- Born: June 26, 1889 Saline County, Nebraska, United States
- Died: February 22, 1968 (aged 78) Durham, North Carolina, United States
- Education: University of Nebraska, Yale University
- Known for: Forestry education; Duke Forest
- Spouse: Catherine Dick
- Children: Kenneth Korstian Robert Korstian Grace K. Graham
- Awards: Fellow, Society of American Foresters (1942); North Carolina Forestry Association Achievement Award (1955)
- Scientific career
- Fields: Forestry
- Workplaces: Duke University U.S. Forest Service

= Clarence Korstian =

American scientist

Clarence Korstian (June 26, 1889 – February 22, 1968) was an influential professor of forestry and the founding dean of the Duke University School of Forestry in 1938. Korstian was one of the leaders in North Carolina forestry during the nearly half century he lived in the state.

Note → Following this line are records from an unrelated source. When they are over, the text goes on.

Lemma plan_timeline_within (plan : list PlaybackStep) :
  forall t, Forall (fun e => fst e <= t + plan_duration plan) (plan_timeline t plan).
Proof.
  induction plan as [|p plan IH]; intros t; cbn [plan_timeline plan_duration].
  - constructor.
  - repeat constructor; cbn [fst]; try lia.
    eapply Forall_impl; [| apply IH]. cbn beta. intros e He. lia.
Qed.

Lemma plan_timeline_length (plan : list PlaybackStep) :
  forall t, length (plan_timeline t plan) = 3 * length plan.
Proof.
  induction plan as [|p plan IH]; intros t; cbn [plan_timeline length];
    [reflexivity | rewrite IH; lia].
Qed.

Lemma build_playback_plan_length (seq : list ColorType) :
  length (build_playback_plan seq) = length seq.
Proof. induction seq as [|c seq IH]; cbn [build_playback_plan length]; congruence. Qed.

(** X6. A playback of [n >= 1] symbols that starts in state [watching] hands
    the turn to the player exactly [800 * n - 500] ms after it started: that
    is when it sets the state to [playing] and empties the player sequence,
    as its last two actions, after three actions per symbol, none of them
    later than the hand-over. *)
Theorem playback_hands_over_on_time (s : State) (fuel : nat) :
  gameState s = watching ->
  sequence s <> [] ->
  5 * length (sequence s) + 3 <= fuel ->
  exists shown,
    timeline fuel 0 (playSequence s)
    = Some (shown
            ++ [(SEQUENCE_DELAY * length (sequence s)
                 - (SEQUENCE_DELAY - HIGHLIGHT_DURATION), setGameState playing);
                (SEQUENCE_DELAY * length (sequence s)
                 - (SEQUENCE_DELAY - HIGHLIGHT_DURATION), setPlayerSequence [])])
    /\ length shown = 3 * length (sequence s)
    /\ Forall (fun e => fst e <= SEQUENCE_DELAY * length (sequence s)
                                 - (SEQUENCE_DELAY - HIGHLIGHT_DURATION)) shown.
Proof.
  intros Hg Hne Hfuel.
  assert (Hlen : 0 < length (sequence s))
    by (destruct (sequence s); [congruence | simpl; lia]).
  pose proof (plan_duration_closed (sequence s) Hne) as Hd.
  replace (SEQUENCE_DELAY * length (sequence s) - (SEQUENCE_DELAY - HIGHLIGHT_DURATION))
    with (plan_duration (build_playback_plan (sequence s))) by lia.
  exists (plan_timeline 0 (build_playback_plan (sequence s))).
  split; [| split].
  - unfold playSequence. rewrite Hg. cbn [GameState_eqb negb orb].
    destruct (Nat.eqb_spec (length (sequence s)) 0) as [? | _]; [lia |].
    rewrite (timeline_playSequence_loop (sequence s) (length (sequence s) - 1) 0 0 fuel)
      by lia.
    reflexivity.
  - now rewrite plan_timeline_length, build_playback_plan_length.
  - apply (plan_timeline_within (build_playback_plan (sequence s)) 0).
Qed.

Lemma playback_hands_over_on_time_witness :
  exists shown,
    timeline 20 0 (playSequence showing_three)
    = Some (shown ++ [(1900, setGameState playing); (1900, setPlayerSequence [])])
    /\ length shown = 9
    /\ Forall (fun e => fst e <= 1900) shown.
Proof.
  refine (playback_hands_over_on_time showing_three 20 eq_refl _ _).
  - discriminate.
  - simpl. lia.
Defined.

(** X7. A playback looks at the game state only when it starts.  When its
    last highlight timer fires it clears the highlight, sets the state to
    [playing] and empties the player sequence whatever the state has become
    in the meantime: a game that was lost or restarted while the playback ran
    is put into [playing], and inputs already made in [playing] are dropped.
    Sequence, score and high score are not touched and no timer is
    registered. *)
Theorem playback_end_ignores_state (k : Playback) (s : State) :
  pb_phase k = highlightWait ->
  length (pb_sequence k) <= S (pb_i k) ->
  playSequence_resume k
  = [setActiveButton None; setGameState playing; setPlayerSequence []]
  /\ commit s (playSequence_resume k)
     = mkState (sequence s) [] (currentScore s) (highScore s) playing None.
Proof.
  intros Hph Hlast. destruct k as [seq i ph]. cbn in Hph, Hlast. subst ph.
  unfold playSequence_resume, playSequence_loop.
  cbn [pb_sequence pb_i pb_phase].
  destruct (Nat.ltb_spec i (length seq - 1)) as [? | _]; [lia |].
  destruct (Nat.ltb_spec (S i) (length seq)) as [? | _]; [lia |].
  split; reflexivity.
Qed.

Lemma playback_end_ignores_state_witness :
  commit lost_game
         (playSequence_resume
            (mkPlayback [COLORS.RED; COLORS.RED; COLORS.BLUE] 2 highlightWait))
  = mkState [COLORS.RED; COLORS.RED; COLORS.BLUE] [] 7 9 playing None.
Proof.
  refine (proj2 (playback_end_ignores_state
                   (mkPlayback [COLORS.RED; COLORS.RED; COLORS.BLUE] 2 highlightWait)
                   lost_game eq_refl _)).
  simpl. lia.
Defined.

(** ** When the effect starts a playback *)

Lemma useEffect_starts (prev next : State) (acts : list Action) :
  deps_changed prev next acts = true ->
  gameState next = watching ->
  sequence next <> [] ->
  useEffect_playSequence prev next acts
  = [setActiveButton (Some (index (sequence next) 0));
     playSound (index (sequence next) 0);
     setTimeout (resumePlaySequence (mkPlayback (sequence next) 0 highlightWait))
                HIGHLIGHT_DURATION].
Proof.
  intros Hd Hg Hne.
  unfold useEffect_playSequence, playSequence, playSequence_loop.
  rewrite Hd, Hg. cbn [GameState_eqb andb negb orb].
  destruct (sequence next) as [|c rest]; [congruence | reflexivity].
Qed.

Lemma useEffect_rests (prev next : State) (acts : list Action) :
  gameState next <> watching ->
  useEffect_playSequence prev next acts = [].
Proof.
  intros Hg. unfold useEffect_playSequence.
  destruct (deps_changed prev next acts); [| reflexivity].
  destruct (GameState_eqb_spec (gameState next) watching); [contradiction | reflexivity].
Qed.

Lemma step_timerFires (y : Sys) (r : Q) (due : nat) (cb : Callback)
      (rest : list (nat * Callback)) (y' : Sys) :
  pop_earliest (timers y) = Some ((due, cb), rest) ->
  step y (timerFires r) = Some y' ->
  y' = dispatch (mkSys (state y) (clock y) rest) due (run_callback cb r).
Proof.
  intros Hp. cbn [step]. rewrite Hp.
  destruct (random_ok r); intros H; now inversion H.
Qed.

(** X8. Completing a round starts a playback in the same step, over the
    sequence as it is: the move to [watching] makes the effect run while the
    new symbol is still a second away.  The first symbol of the old sequence
    is highlighted at once, and the timers registered are the highlight of the
    press (150 ms), the round advance (1000 ms) and the first highlight of
    that playback (300 ms). *)
Theorem round_complete_replays_sequence (y : Sys) (t : nat) (color : ColorType) (y' : Sys) :
  gameState (state y) = playing ->
  index (sequence (state y)) (length (playerSequence (state y))) = color ->
  length (playerSequence (state y) ++ [color]) = length (sequence (state y)) ->
  step y (pressColor t color) = Some y' ->
  timers y'
  = timers y
    ++ [(t + 150, clearActiveButton);
        (t + 1000, callAddNewToSequence);
        (t + HIGHLIGHT_DURATION,
         resumePlaySequence (mkPlayback (sequence (state y)) 0 highlightWait))]
  /\ activeButton (state y') = Some (index (sequence (state y)) 0)
  /\ sequence (state y') = sequence (state y).
Proof.
  intros Hp He Hl Hs. apply step_pressColor in Hs. subst y'.
  unfold dispatch. rewrite (handlePlayerInput_complete _ _ Hp He Hl).
  set (acts := [playSound color; _; _; _; _; _; _]).
  assert (Hne : sequence (commit (state y) acts) <> []).
  { cbn. intros E. rewrite E in Hl. rewrite length_app in Hl. cbn in Hl. lia. }
  rewrite (useEffect_starts (state y) (commit (state y) acts) acts);
    [| unfold deps_changed; rewrite Hp; reflexivity | reflexivity | exact Hne].
  cbn. repeat split.
Qed.

Lemma round_complete_replays_sequence_witness :
  timers (dispatch sys_first_turn 400
                   (handlePlayerInput (state sys_first_turn) COLORS.GREEN))
  = [(550, clearActiveButton); (1400, callAddNewToSequence);
     (700, resumePlaySequence (mkPlayback [COLORS.GREEN] 0 highlightWait))].
Proof.
  exact (proj1 (round_complete_replays_sequence sys_first_turn 400 COLORS.GREEN _
                  eq_refl eq_refl eq_refl eq_refl)).
Defined.

(** X9. A press on a start button shows the new one-symbol sequence right
    away: the drawn symbol is highlighted in the same step and a single timer
    is registered, 300 ms ahead; when that timer fires the playback is over
    and the state becomes [playing] with an empty player sequence. *)
Theorem start_press_shows_symbol (y : Sys) (t : nat) (r : Q) (y' : Sys) :
  step y (pressStart t r) = Some y' ->
  timers y'
  = timers y
    ++ [(t + HIGHLIGHT_DURATION,
         resumePlaySequence (mkPlayback [nextColor r] 0 highlightWait))]
  /\ activeButton (state y') = Some (nextColor r)
  /\ gameState (state y') = watching
  /\ (forall s r',
        commit s (run_callback
                    (resumePlaySequence (mkPlayback [nextColor r] 0 highlightWait)) r')
        = mkState (sequence s) [] (currentScore s) (highScore s) playing None).
Proof.
  cbn [step]. destruct (on_time y t && random_ok r); [| discriminate].
  intros H. inversion H; subst y'. clear H.
  unfold dispatch.
  rewrite (useEffect_starts (state y) (commit (state y) (startGame r)) (startGame r));
    [| reflexivity | reflexivity | discriminate].
  cbn. repeat split.
Qed.

Lemma start_press_shows_symbol_witness :
  timers (dispatch initialSys 0 (startGame (1 # 4)))
  = [(300, resumePlaySequence (mkPlayback [COLORS.RED] 0 highlightWait))].
Proof.
  exact (proj1 (start_press_shows_symbol initialSys 0 (1 # 4) _ eq_refl)).
Defined.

==Early life and education==
Clarence Ferdinand Korstian was born June 26, 1889, in Saline County, Nebraska. He earned a B.S.F. degree from the University of Nebraska in 1911, and a M.F. degree from Nebraska in 1913. He received a M.A. degree from Southeastern Christian College in 1924. He served as a research fellow at Yale University from 1925 to 1926, earning a PhD. in forestry from Yale in 1926.

==Career==
Korstian began his two decade career with the U.S. Forest Service in 1910 as a field assistant. From 1922 to 1930 he worked at the Appalachian Forest Experiment Station in Asheville, North Carolina. In 1930 he accepted the directorship of the Duke University Research and Demonstration Forest. In 1938 he was named founding dean and professor of silviculture to the newly created School of Forestry at Duke University. He was instrumental in developing one of the nation's leading forestry programs during his tenure, while also managing and expanding Duke Forest. Korstian retired from Duke in June 1959.

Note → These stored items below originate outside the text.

(** ** Sample inputs *)

(** A response header with every flag set, opcode 2 and result code
    REFUSED. *)
Definition all_flags : DNSHeader := {|
  Id := 0xBEEF;
  Recursion_desired := true; Truncated_message := true;
  Authoritative_answer := true; Opcode := 2; Response := true;
  Rescode := REFUSED; Checking_disabled := false; Authed_data := false;
  Z_ := true; Recursion_available := true;
  Questions := 1; Answers := 1;
  Authoritative_entries := 0; Resource_entries := 0 |}.


(** A query header: ID 1234, RD set, one question. *)
Definition scenario_bytes : list byte :=
  [Byte.x04; Byte.xd2; Byte.x01; Byte.x00; Byte.x00; Byte.x01;
   Byte.x00; Byte.x00; Byte.x00; Byte.x00; Byte.x00; Byte.x00].

(** The first eight bytes of it. *)
Definition eight_bytes : list byte :=
  [Byte.x04; Byte.xd2; Byte.x01; Byte.x00; Byte.x00; Byte.x01;
   Byte.x00; Byte.x00].

(** A header whose four counts are 1, 2, 3 and 4. *)
Definition counts_1234 : list byte :=
  [Byte.x00; Byte.x00; Byte.x00; Byte.x00; Byte.x00; Byte.x01;
   Byte.x00; Byte.x02; Byte.x00; Byte.x03; Byte.x00; Byte.x04].

(** The answer record with a declared length of 5 for its 4 data bytes. *)
Definition mismatched : DNSRecord :=
  {| r_Name := codecrafters_io; r_Type := 1; r_Class := 1; r_TTL := 60;
     r_Len := 5; r_Data := [Byte.x08; Byte.x08; Byte.x08; Byte.x08] |}.

(** A query with ID 0 and one question, and one that announces two. *)
Definition query_id0 : list byte :=
  [Byte.x00; Byte.x00; Byte.x01; Byte.x00; Byte.x00; Byte.x01;
   Byte.x00; Byte.x00; Byte.x00; Byte.x00; Byte.x00; Byte.x00].

Definition query_two_questions : list byte :=
  [Byte.x04; Byte.xd2; Byte.x01; Byte.x00; Byte.x00; Byte.x02;
   Byte.x00; Byte.x00; Byte.x00; Byte.x00; Byte.x00; Byte.x00].

(** The query of [scenario_bytes] with AA, RA, the reserved bits and a
    result code set, and other counts after the question count. *)
Definition query_other_flags : list byte :=
  [Byte.x04; Byte.xd2; Byte.x05; Byte.x8f; Byte.x00; Byte.x01;
   Byte.x00; Byte.x07; Byte.x00; Byte.x03; Byte.xff; Byte.xff; Byte.x2a].

(** ** The server loop *)

(** [func main()] is the same text in both files; only the
    [HandleReceivedData] it calls differs.  The network is the environment
    of the loop: whether the address resolves and the socket binds, and the
    results of the successive calls of [ReadFromUDP], each datagram with the
    outcome of the [WriteToUDP] that answers it.  What [main] does is the
    trace of its calls that reach the outside. *)

(** [net.UDPAddr]. *)
Record UDPAddr := { IP : list byte; Port : Z; Zone : list byte }.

During his career Korstian served on the executive council of the Society of American Foresters from 1932 to 1935, and as the Society's president from 1938 to 1941. He helped establish the Southern Appalachian Section of the Society of American Foresters in 1921. Korstian also served as vice president of the American Forestry Association from 1939 to 1941, president of the North Carolina Forestry Association from 1943 to 1947, chairman of the North Carolina Forestry Council from 1949 to 1951, and president of the North Carolina Academy of Science from 1949 to 1950.

==Legacy==
Following his retirement in 1959, one of the major divisions of Duke Forest was named in his honor.